Dozens of international leaders attended the Fifth World Holocaust Forum (WHF) at the Yad Vashem World Holocaust Remembrance Center in Jerusalem today.
The event commemorated the 75th anniversary of the liberation of the Nazi Auschwitz-Birkenau concentration camp, in advance annual International Holocaust Remembrance Day on 27 January.
Israeli President Reuven Rivlin and Prime Minister Benjamin Netanyahu presided over the ceremonies, attended by 41 heads of state and high-ranking officials. Visiting leaders who delivered addresses included Russian President Vladimir Putin, U.S. Vice President Mike Pence, German President Frank-Walter Steinmeier, French President Emmanuel Macron and Charles, Prince of Wales.

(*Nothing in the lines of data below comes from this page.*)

Lemma rb_set_filled_Some (b b' : B) n :
  rb_set_filled n b = Some b' ->
  rb_filled b' = take n (rb_memory b) /\ rb_memory b' = rb_memory b /\
  rb_initialized b' = rb_initialized b.
Proof.
  intros Hs. destruct (le_lt_dec n (rb_initialized b)) as [Hl|Hl].
  - destruct (rb_set_filled_fits b n Hl) as (b2 & ? & ?). by simplify_eq.
  - by rewrite rb_set_filled_panics in Hs.
Qed.

Section TakeSetFilled.
Context (b c : B) (n : nat) (d : list byte).
Hypothesis Hput : rb_put_slice d (rb_take n b) = Some c.

(** A child buffer cut out with [take] stays inside its parent. *)
Lemma rb_take_facts :
  length d <= n /\ length (rb_filled b) + length d <= rb_capacity b /\
  rb_filled c = d /\ length (rb_memory c) <= rb_remaining b /\
  exists tl, rb_memory c = d ++ tl.
Proof using All.
  apply rb_put_slice_Some in Hput as (Hl & Hf & Hm & Hc & _).
  destruct (rb_take_spec b n) as [Htm Htf]. unfold rb_remaining, rb_capacity in *.
  rewrite Htf in *. rewrite Htm in *. simpl in *.
  pose proof (rb_filled_le_capacity b) as Hcap. unfold rb_capacity in *.
  autorewrite with turbine in *. split_and!; try lia; [done|eauto].
Qed.

(** Moving the cursor of the parent with [set_filled] after a read into the
    child appends exactly what was read. *)
Lemma rb_take_set_filled b' :
  rb_set_filled (length (rb_filled b) + length (rb_filled c)) (rb_poke (rb_memory c) b) = Some b' ->
  rb_filled b' = rb_filled b ++ d /\ rb_capacity b' = rb_capacity b /\
  rb_initialized b' = rb_initialized b.
Proof using All.
  destruct rb_take_facts as (_ & Hcap & Hf & Hpk & tl & Hm). rewrite Hf in *.
  destruct (rb_poke_spec b (rb_memory c) Hpk) as (Hpf & Hpm & Hpi).
  intros (Hbf & Hbm & Hbi)%rb_set_filled_Some.
  split_and!; [| |congruence].
  - rewrite Hbf, Hpm, Hm. rewrite <-app_assoc, app_assoc.
    rewrite take_app_le by (autorewrite with turbine; lia).
    apply take_ge. autorewrite with turbine. lia.
  - unfold rb_capacity in *. rewrite Hbm, Hpm. autorewrite with turbine.
    unfold rb_remaining, rb_capacity in *. lia.
Qed.
(* ===== verification/KtlsStream.v ===== *)
(** * [KtlsStream]: a socket with kernel TLS

    Models [src/ktls/src/ktls_stream.rs]: the stream hands out the bytes drained
    from rustls first, then reads the socket; when the kernel reports a control
    message (errno 5) it fetches it with [recvmsg] and reacts to alerts; its writes
    stop once a [close_notify] has gone out.  The socket is a parameter.  [try_io] and
    [get_mut] give a caller the socket itself: what is done with it is an argument of
    these operations, and their closures are part of the sequences of operations the
    safety theorems speak of. *)

From S2P Require Import Prelude TokioIo Ffi.

(** ** The socket *)

Inductive ControlMessageOwned : Type :=
| TlsGetRecordType (t : byte)
| OtherControlMessage.

(** What [recvmsg] returns: control messages and the received data slices. *)
Record RecvMsg : Type := MkRecvMsg { cmsgs : list ControlMessageOwned; iovs : list (list byte) }.

Class KtlsSocket (IO : Type) := {
  as_raw_fd : IO -> Z;
  recvmsg : nat -> IO -> result RecvMsg Z * IO;
}.

(** What [recvmsg] documents: the slices hold at most the bytes there was room for. *)
Class KtlsSocketLaws (IO : Type) `{KtlsSocket IO} : Prop :=
  recvmsg_fits : forall n i r i', recvmsg n i = (Ok r, i') -> length (concat (iovs r)) <= n.

Definition EIO : Z := 5.
Definition EAGAIN : Z := 11.

(** ** Data *)

(** struct [KtlsStream] *)
Record KtlsStream (IO : Type) : Type := MkKtlsStream {
  inner : IO;
  write_closed : bool;
  read_closed : bool;
  drained : option (nat * list byte);
}.
Arguments MkKtlsStream {IO} _ _ _ _.
Arguments inner {IO} _.
Arguments write_closed {IO} _.
Arguments read_closed {IO} _.
Arguments drained {IO} _.
(** Until the end of the list, the picks follow the list. *)
Lemma rr_seq_run {A} n k (l : list A) : k + n <= length l -> rr_seq n k l = take n (drop k l).
Proof.
  revert k; induction n as [|n IH]; intros k Hk; simpl; [done|].
  rewrite Nat.mod_small by lia. destruct (lookup_lt_is_Some_2 l k) as [b Hb]; [lia|].
  rewrite Hb, (drop_S l b k Hb), IH by lia. done.
Qed.

Lemma rr_seq_mod {A} n k (l : list A) : rr_seq n k l = rr_seq n (k mod length l) l.
Proof.
  revert k; induction n as [|n IH]; intros k; simpl; [done|].
  rewrite Nat.Div0.mod_mod. destruct (l !! (k mod length l)); [|done]. f_equal.
  rewrite IH, (IH (S (k mod length l))). f_equal.
  rewrite <-Nat.add_1_l, <-(Nat.add_1_l (k mod length l)). by rewrite Nat.Div0.add_mod_idemp_r.
Qed.

(** One round over the list is the list, rotated to the counter. *)
Lemma rr_seq_round {A} k (l : list A) : l <> [] -> rr_seq (length l) k l = rotate k l.
Proof.
  intros Hl. assert (length l <> 0) by by destruct l. rewrite rr_seq_mod. unfold rotate.
  set (j := k mod length l). assert (j < length l) by by apply Nat.mod_upper_bound.
  replace (length l) with ((length l - j) + j) at 1 by lia. rewrite rr_seq_app by done.
  rewrite rr_seq_run by lia. f_equal.
  - apply take_ge. rewrite length_drop. lia.
  - replace (j + (length l - j)) with (length l) by lia. rewrite rr_seq_mod, Nat.Div0.mod_same.
    by rewrite rr_seq_run, drop_0 by lia.
Qed.
(* ===== verification/EbpfLoader.v ===== *)
(** * Loading the eBPF program

    Models the lazily initialised static [SOCKS] of
    [src/turbine/src/splice_strategy/ebpf_sockmap.rs], [SockMapSplice::new], which
    forces it, and [await_termination].  The calls to [libc], to [aya] and to the
    socket are effects; the object file embedded at compile time is part of what
    answers them. *)

From S2P Require Import Prelude TokioIo Config Net TraceLogic.

Local Open Scope turbine_scope.

(** Handles of [aya]: the maps, programs and map file descriptors of a loaded object. *)
Inductive ayaE : Type -> Type :=
| ASetrlimit (rlim_cur rlim_max : Z) : ayaE Z
| ALoad : ayaE (result unit unit)
| ALoggerInit : ayaE (result unit unit)
| ATakeMap (name : string) : ayaE (option nat)
| AIntoSockHash (m : nat) : ayaE (result nat unit)
| ACloneFd (m : nat) : ayaE (result Z unit)
| AProgramMut (name : string) : ayaE (option nat)
| AIntoSkSkb (p : nat) : ayaE (result nat unit)
| AProgLoad (p : nat) : ayaE (result unit unit)
| AAttach (p : nat) (map_fd : Z) : ayaE (result unit unit).

(** [libc::RLIM_INFINITY] *)
Definition RLIM_INFINITY : Z := 2 ^ 64 - 1.

Definition UNWRAP_NONE : string := "called `Option::unwrap()` on a `None` value".

Section Socks.
Context {W : Type} `{Handler ayaE W}.

(** [.expect(msg)] and [.unwrap()] on what a call answers *)
Definition expect {A} (e : ayaE (result A unit)) (msg : string) : io W A :=
  let! r := call e in io_unwrap msg r.
Definition unwrap_some {A} (e : ayaE (option A)) : io W A :=
  let! r := call e in match r with Some a => io_ret a | None => io_panic UNWRAP_NONE end.

(** Finding, loading and attaching one program *)
Definition attach_program (name what : string) (map_fd : Z) : io W unit :=
  let! prog := unwrap_some (AProgramMut name) in
  let! prog := expect (AIntoSkSkb prog) ("Failed to get ebpf " ++ what) in
  let! _ := expect (AProgLoad prog) ("Failed to load ebpf " ++ what) in
  expect (AAttach prog map_fd) ("Failed to attach ebpf " ++ what).

(** The initialiser of [SOCKS]; [debug] is [cfg(debug_assertions)].  It yields the map. *)
Definition init_socks (debug : bool) : io W nat :=
  let! _ := call (ASetrlimit RLIM_INFINITY RLIM_INFINITY) in
  let! _ := expect ALoad "Failed to load ebpf program. Make sure to build the project first." in
  let! _ := (if debug then let! _ := call ALoggerInit in io_ret tt else io_ret tt) in
  let! m := unwrap_some (ATakeMap "INGRESS") in
  let! intercept_ingress := expect (AIntoSockHash m) "Failed to get ebpf map intercept ingress" in
  let! map_fd := expect (ACloneFd intercept_ingress) "Failed to clone map fd" in
  let! _ := attach_program "stream_parser" "stream parser" map_fd in
  let! _ := attach_program "stream_verdict" "stream verdict" map_fd in
  io_ret intercept_ingress.

(** A [once_cell::sync::Lazy]: an initialiser that panics poisons it. *)
Inductive lazy_cell : Type := Uninit | Forced (m : nat) | Poisoned.

Definition POISONED : string := "Lazy instance has previously been poisoned".

(** [SockMapSplice::new]: [SOCKS.deref()] *)
Definition SockMapSplice_new (debug : bool) (socks : lazy_cell) (w : W) : outcome nat * lazy_cell * W :=
  match socks with
  | Forced m => (Return m, socks, w)
  | Poisoned => (Panic POISONED, socks, w)
  | Uninit =>
      match init_socks debug w with
      | (Return m, w') => (Return m, Forced m, w')
      | (Panic msg, w') => (Panic msg, Poisoned, w')
      end
  end.

(** Several connections, each with its own [SockMapSplice::new] *)
Fixpoint new_many (debug : bool) (n : nat) (socks : lazy_cell) (w : W) : list (outcome nat) * lazy_cell * W :=
  match n with
  | O => ([], socks, w)
  | S n' =>
      let '(o, socks', w') := SockMapSplice_new debug socks w in
      let '(os, socks'', w'') := new_many debug n' socks' w' in
      (o :: os, socks'', w'')
  end.

End Socks.

(** ** [await_termination] *)

Inductive readyE : Type -> Type :=
| EReady (fd : Z) (interest : Interest) : readyE (result unit io_error).

Definition await_termination {W} `{Handler readyE W} (fd : Z) : io W (result unit unit) :=
  let! _ := call (EReady fd (Add READABLE ERROR)) in
  let! _ := call (EReady fd ERROR) in
  io_ret (Ok tt).

(** ** Properties *)

(** A call that the initialiser does not survive *)
Definition failed (ev : event ayaE) : bool :=
  match ev with
  | Ev e a =>
      match e in ayaE T return T -> bool with
      | ASetrlimit _ _ => fun _ => false
      | ALoad => fun r => match r with Ok _ => false | Err _ => true end
      | ALoggerInit => fun _ => false
      | ATakeMap _ => fun r => match r with Some _ => false | None => true end
      | AIntoSockHash _ => fun r => match r with Ok _ => false | Err _ => true end
      | ACloneFd _ => fun r => match r with Ok _ => false | Err _ => true end
      | AProgramMut _ => fun r => match r with Some _ => false | None => true end
      | AIntoSkSkb _ => fun r => match r with Ok _ => false | Err _ => true end
      | AProgLoad _ => fun r => match r with Ok _ => false | Err _ => true end
      | AAttach _ _ => fun r => match r with Ok _ => false | Err _ => true end
      end a
  end.

(** The history of calls, which ends with the first failure *)
Definition history (h : list (event ayaE)) (e : event ayaE) : option (list (event ayaE)) :=
  if existsb failed h then None else Some (h ++ [e]).

(** What a program attached to [map_fd] went through *)
Definition attached (name : string) (map_fd : Z) (t : list (event ayaE)) : Prop :=
  exists p q, t = [Ev (AProgramMut name) (Some p); Ev (AIntoSkSkb p) (Ok q); Ev (AProgLoad q) (Ok tt);
                   Ev (AAttach q map_fd) (Ok tt)].

(** What a complete initialisation of the map [m] went through *)
Definition initialised (debug : bool) (m : nat) (t : list (event ayaE)) : Prop :=
  exists r l m0 fd t1 t2,
    t = [Ev (ASetrlimit RLIM_INFINITY RLIM_INFINITY) r; Ev ALoad (Ok tt)] ++
        (if debug then [Ev ALoggerInit l] else []) ++
        [Ev (ATakeMap "INGRESS") (Some m0); Ev (AIntoSockHash m0) (Ok m); Ev (ACloneFd m) (Ok fd)] ++ t1 ++ t2 /\
    attached "stream_parser" fd t1 /\ attached "stream_verdict" fd t2.

(** A history that stopped at a failing call *)
Definition stopped_short (t : list (event ayaE)) : Prop :=
  exists t0 e, t = t0 ++ [e] /\ failed e = true /\ existsb failed t0 = false.

Section SocksProofs.
Context {W : Type} `{Handler ayaE W}.
Abbreviation RW := (Recorded ayaE W).

Lemma triple_expect {A} h t (e : ayaE (result A unit)) msg (Q : outcome A -> list (event ayaE) -> Prop) :
  existsb failed (h ++ t) = false ->
  (forall a, Q (Return a) (h ++ t ++ [Ev e (Ok a)])) -> Q (Panic msg) (h ++ t ++ [Ev e (Err tt)]) ->
  triple history (h ++ t) (expect (W:=RW) e msg) Q.
Proof.
  intros Hh Hok Herr. apply triple_bind, triple_call. intros a. unfold history. rewrite Hh, <-app_assoc.
  eexists; split; [done|]. apply triple_unwrap. destruct a as [a|[]]; [apply Hok|apply Herr].
Qed.

Lemma triple_unwrap_some {A} h t (e : ayaE (option A)) (Q : outcome A -> list (event ayaE) -> Prop) :
  existsb failed (h ++ t) = false ->
  (forall a, Q (Return a) (h ++ t ++ [Ev e (Some a)])) -> Q (Panic UNWRAP_NONE) (h ++ t ++ [Ev e None]) ->
  triple history (h ++ t) (unwrap_some (W:=RW) e) Q.
Proof.
  intros Hh Hok Herr. apply triple_bind, triple_call. intros a. unfold history. rewrite Hh, <-app_assoc.
  eexists; split; [done|]. destruct a as [a|]; [apply triple_ret, Hok|apply triple_panic, Herr].
Qed.

Lemma clean_app h t : existsb failed h = false -> existsb failed t = false -> existsb failed (h ++ t) = false.
Proof. intros Hh Ht. by rewrite existsb_app, Hh, Ht. Qed.

Lemma stopped_app h t e :
  existsb failed h = false -> existsb failed t = false -> failed e = true -> stopped_short (h ++ t ++ [e]).
Proof. intros Hh Ht He. exists (h ++ t), e. rewrite app_assoc. auto using clean_app. Qed.

Lemma attach_program_triple h name what fd (Q : outcome unit -> list (event ayaE) -> Prop) :
  existsb failed h = false ->
  (forall t, attached name fd t -> existsb failed t = false -> Q (Return tt) (h ++ t)) ->
  (forall m t, stopped_short (h ++ t) -> Q (Panic m) (h ++ t)) ->
  triple history h (attach_program (W:=RW) name what fd) Q.
Proof.
  intros Hh Hok Herr. rewrite <-(app_nil_r h). apply triple_bind.
  apply triple_unwrap_some; [by apply clean_app|intros p|by apply Herr, stopped_app].
  apply triple_bind, triple_expect; [by apply clean_app|intros q|by apply Herr, stopped_app].
  apply triple_bind, triple_expect; [by apply clean_app|intros []|by apply Herr, stopped_app].
  apply triple_expect; [by apply clean_app|intros []|by apply Herr, stopped_app].
  apply Hok; [by exists p, q|done].
Qed.

Lemma init_socks_triple debug :
  triple history [] (init_socks (W:=RW) debug) (fun o t =>
    match o with Return m => initialised debug m t | Panic _ => stopped_short t end).
Proof.
  apply triple_bind, triple_call. intros r. eexists; split; [done|].
  apply triple_bind, (triple_expect [] [_]); [done|intros []|by apply (stopped_app [])].
  apply triple_bind. apply (triple_weaken _ _ _ (fun o t => o = Return tt /\ exists l,
    t = [Ev (ASetrlimit RLIM_INFINITY RLIM_INFINITY) r; Ev ALoad (Ok tt)] ++ (if debug then [Ev ALoggerInit l] else []))).
  { destruct debug; [|apply triple_ret; split; [done|by exists (Ok tt)]].
    apply triple_bind, triple_call. intros l. eexists; split; [done|]. apply triple_ret. split; [done|by exists l]. }
  intros o h (-> & l & ->). set (h := _ ++ _).
  assert (existsb failed h = false) as Hh by by destruct debug. rewrite <-(app_nil_r h).
  apply triple_bind, triple_unwrap_some; [by apply clean_app|intros m0|by apply stopped_app].
  apply triple_bind, triple_expect; [by apply clean_app|intros m|by apply stopped_app].
  apply triple_bind, triple_expect; [by apply clean_app|intros fd|by apply stopped_app].
  apply triple_bind, attach_program_triple; [by apply clean_app|intros t1 Ht1 Hc1|done].
  apply triple_bind, attach_program_triple; [by repeat apply clean_app|intros t2 Ht2 Hc2|done].
  apply triple_ret. exists r, l, m0, fd, t1, t2. split; [|done]. subst h. by rewrite <-!app_assoc.
Qed.

Lemma reads_history h t h' : reads history h t = Some h' -> h' = h ++ t.
Proof.
  revert h; induction t as [|e t IH]; intros h; simpl; [intros [=<-]; by rewrite app_nil_r|].
  unfold history at 1. destruct (existsb failed h); [done|]. intros ->%IH. by rewrite <-app_assoc.
Qed.

Lemma new_many_again debug n socks (w : RW) :
  socks <> Uninit ->
  new_many debug n socks w =
  (replicate n (match socks with Forced m => Return m | _ => Panic POISONED end), socks, w).
Proof. intros Hs. induction n as [|n IH]; [done|]. simpl. destruct socks; [done|..]; simpl; by rewrite IH. Qed.

(** C25: The eBPF program is loaded once, completely, or not at all.  However many
    connections ask for the socket map: the initialisation runs once, before the
    first of them goes on.  It makes its calls in order - lift the memory limit,
    load the object, take the map [INGRESS], then find, load and attach the
    stream parser and after it the stream verdict, both to that map - and stops at
    the first that fails, with a panic; failing to lift the limit or to start the
    logger is survived.  If it succeeds, every connection gets that map; if not,
    every connection panics, without a further call. *)
Theorem sock_map_initialised_once debug n (w : W) :
  let '(os, socks, r) := new_many debug (S n) Uninit (MkRecorded w []) in
  match socks with
  | Forced m => initialised debug m (trace r) /\ os = replicate (S n) (Return m)
  | Poisoned => stopped_short (trace r) /\ exists msg, os = Panic msg :: replicate n (Panic POISONED)
  | Uninit => False
  end.
Proof.
  cbn [new_many]. unfold SockMapSplice_new. pose proof (init_socks_triple debug (MkRecorded w [])) as Ht.
  destruct (init_socks debug _) as [[m|msg] r]; destruct Ht as (t & p & Htr & Hreads & HQ); simpl in Htr;
    rewrite new_many_again by done; rewrite Htr;
    apply reads_history in Hreads; simpl in Hreads; subst p.
  - done.
  - split; [done|]. by exists msg.
Qed.

End SocksProofs.

(** ** Concrete runs *)

Module EbpfLoaderDemo.

(** A kernel that answers every call with success - but the n-th, if [fails = Some n]. *)
#[export] Instance kernel : Handler ayaE (option nat) := fun A e w =>
  let bad := match w with Some 0 => true | _ => false end in
  let w' := match w with Some (S n) => Some n | _ => None end in
  (match e in ayaE T return T with
   | ASetrlimit _ _ => if bad then 1%Z else 0%Z
   | ALoad => if bad then Err tt else Ok tt
   | ALoggerInit => if bad then Err tt else Ok tt
   | ATakeMap _ => if bad then None else Some 1
   | AIntoSockHash m => if bad then Err tt else Ok m
   | ACloneFd m => if bad then Err tt else Ok 9%Z
   | AProgramMut _ => if bad then None else Some 2
   | AIntoSkSkb p => if bad then Err tt else Ok p
   | AProgLoad _ => if bad then Err tt else Ok tt
   | AAttach _ _ => if bad then Err tt else Ok tt
   end, w').

Example loads : (new_many false 3 Uninit (MkRecorded None [])).1.1 = [Return 1; Return 1; Return 1].
Proof. vm_compute. reflexivity. Qed.

(** The stream parser is not in the object. *)
Example poisons : (new_many false 2 Uninit (MkRecorded (Some 5) [])).1.1 = [Panic UNWRAP_NONE; Panic POISONED].
Proof. vm_compute. reflexivity. Qed.

End EbpfLoaderDemo.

The theme of this year’s WHF is “Remembering the Holocaust: Fighting Anti-Semitism.” At a special reception at the President’s residence in Jerusalem, Rivlin said “I hope and pray that from this room, the message will go out to every country on earth that the leaders of the world will stand united, will stand united together in the fight against racism, anti-Semitism and extremism.” The Israeli leader underscored, “This is the call of our time, this is our challenge, this is our choice.”
The Fifth WHF marks the largest international diplomatic gathering hosted in Israel since it was founded in 1948, facilitating the holding of scores of high-level talks during which Israeli leaders persistently lobbied visiting dignitaries to ensure there would never be a reoccurance of atrocities of the Holocaust. These efforts focused primarily on enlisting world support against the Islamic Republic of Iran, which openly calls for the annihilation of the Jewish State in active pursuit of capabilities to fulfill its aspirations. “The international community should be recruited to the fight against Iran and against the forces acting to undermine the stability of the Middle East,” said Israeli President Reuven Rivlin.
French President Emmanuel Macron suggested a shift in his nation’s foreign policy vis-à-vis Tehran, saying that “We will be inflexible when it comes to the nuclear issue. Since 2017, I’ve been wishing that we enlarge the international framework dealing with Iran’s nuclear activities so that their ballistic activities and regional instability also become part of a deal. And in the current context, France is determined that Iran never acquires a nuclear weapon, but also that we avoid all military escalation in the region.”
Ahead of today’s main event at Yad Vashem, countless events aimed at keeping the memory of the Holocaust victims alive were organized for the visiting world leaders. “I am happy that you are here,” Holocaust Survivor Giselle Cycowicz told German President Frank-Walter Steinmeier, during his meeting with a group of other elderly survivors of the Nazi concentration camps. The 93-year-old Cycowicz, who survived the Auschwitz death complex at the age of 18, also told the German leader, “You have the will to learn more about us, to talk with us. Every man who survived it, the Holocaust has a special story to tell, a national story and a personal story.”
President Steinmeier responded by reiterating his nation’s commitment to the survivors, saying, “At the end of my words, I would like to assure you about our responsibility in Germany,” adding, “I’m one of the people telling everybody in Germany – again and again – that this is a responsibility that will never end.”